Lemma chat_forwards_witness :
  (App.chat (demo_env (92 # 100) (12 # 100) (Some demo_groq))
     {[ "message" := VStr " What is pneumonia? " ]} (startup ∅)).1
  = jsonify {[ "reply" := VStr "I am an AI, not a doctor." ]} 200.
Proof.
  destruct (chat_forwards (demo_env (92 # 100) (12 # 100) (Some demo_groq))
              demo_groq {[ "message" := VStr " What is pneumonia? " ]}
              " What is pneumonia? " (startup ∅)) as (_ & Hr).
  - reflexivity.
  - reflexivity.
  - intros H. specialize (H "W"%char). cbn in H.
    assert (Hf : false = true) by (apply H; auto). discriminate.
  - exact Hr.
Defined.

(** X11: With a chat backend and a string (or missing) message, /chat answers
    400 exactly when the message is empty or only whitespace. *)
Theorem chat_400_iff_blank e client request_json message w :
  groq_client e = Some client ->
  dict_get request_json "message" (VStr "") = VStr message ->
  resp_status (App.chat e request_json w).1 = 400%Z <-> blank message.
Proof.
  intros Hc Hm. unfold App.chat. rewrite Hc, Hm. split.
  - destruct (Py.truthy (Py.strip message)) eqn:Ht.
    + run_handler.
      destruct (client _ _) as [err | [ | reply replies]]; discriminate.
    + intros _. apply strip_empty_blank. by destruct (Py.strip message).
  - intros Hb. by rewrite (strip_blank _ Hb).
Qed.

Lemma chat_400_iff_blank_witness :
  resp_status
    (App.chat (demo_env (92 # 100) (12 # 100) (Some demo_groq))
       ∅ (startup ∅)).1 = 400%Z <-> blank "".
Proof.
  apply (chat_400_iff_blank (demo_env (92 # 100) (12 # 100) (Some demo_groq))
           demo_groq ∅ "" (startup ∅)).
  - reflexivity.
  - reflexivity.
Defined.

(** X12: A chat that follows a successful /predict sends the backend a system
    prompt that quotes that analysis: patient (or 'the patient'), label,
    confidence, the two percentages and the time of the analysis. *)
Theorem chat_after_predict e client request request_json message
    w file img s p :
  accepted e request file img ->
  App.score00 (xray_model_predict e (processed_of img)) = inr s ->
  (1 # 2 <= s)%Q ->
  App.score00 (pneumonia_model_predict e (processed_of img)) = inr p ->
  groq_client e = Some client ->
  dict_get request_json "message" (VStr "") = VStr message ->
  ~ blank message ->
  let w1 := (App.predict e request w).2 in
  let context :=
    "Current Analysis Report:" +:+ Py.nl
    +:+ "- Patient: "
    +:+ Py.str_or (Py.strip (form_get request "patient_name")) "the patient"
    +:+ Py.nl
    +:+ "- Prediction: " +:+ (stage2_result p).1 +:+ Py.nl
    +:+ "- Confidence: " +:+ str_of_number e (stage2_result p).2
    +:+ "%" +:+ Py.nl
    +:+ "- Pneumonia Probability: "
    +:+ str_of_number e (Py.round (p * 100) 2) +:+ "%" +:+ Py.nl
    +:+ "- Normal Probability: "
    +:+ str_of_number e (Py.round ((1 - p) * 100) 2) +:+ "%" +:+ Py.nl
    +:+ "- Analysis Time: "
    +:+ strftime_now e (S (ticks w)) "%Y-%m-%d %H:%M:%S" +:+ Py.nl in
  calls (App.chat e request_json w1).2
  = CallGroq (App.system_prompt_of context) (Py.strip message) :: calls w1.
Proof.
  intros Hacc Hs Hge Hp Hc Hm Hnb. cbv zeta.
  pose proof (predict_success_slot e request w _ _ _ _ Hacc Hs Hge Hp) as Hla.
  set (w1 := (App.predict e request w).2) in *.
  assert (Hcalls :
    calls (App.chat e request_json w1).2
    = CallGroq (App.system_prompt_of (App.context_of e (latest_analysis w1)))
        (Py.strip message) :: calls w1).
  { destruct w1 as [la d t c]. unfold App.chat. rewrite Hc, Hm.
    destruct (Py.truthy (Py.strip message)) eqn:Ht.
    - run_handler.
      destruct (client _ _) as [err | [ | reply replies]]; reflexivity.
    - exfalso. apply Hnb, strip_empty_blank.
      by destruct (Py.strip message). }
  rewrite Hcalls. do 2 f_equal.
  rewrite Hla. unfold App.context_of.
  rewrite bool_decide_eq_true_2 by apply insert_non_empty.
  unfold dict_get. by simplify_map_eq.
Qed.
☆ ☆ ☆
Exercise directions –
Word for word, restate the lines of the listing above starting at the line with "strftime_now e (S" and ending at the line with "e (latest_analysis w1)))", and nothing outside them.

Solution to the exercise –
    +:+ strftime_now e (S (ticks w)) "%Y-%m-%d %H:%M:%S" +:+ Py.nl in
  calls (App.chat e request_json w1).2
  = CallGroq (App.system_prompt_of context) (Py.strip message) :: calls w1.
Proof.
  intros Hacc Hs Hge Hp Hc Hm Hnb. cbv zeta.
  pose proof (predict_success_slot e request w _ _ _ _ Hacc Hs Hge Hp) as Hla.
  set (w1 := (App.predict e request w).2) in *.
  assert (Hcalls :
    calls (App.chat e request_json w1).2
    = CallGroq (App.system_prompt_of (App.context_of e (latest_analysis w1)))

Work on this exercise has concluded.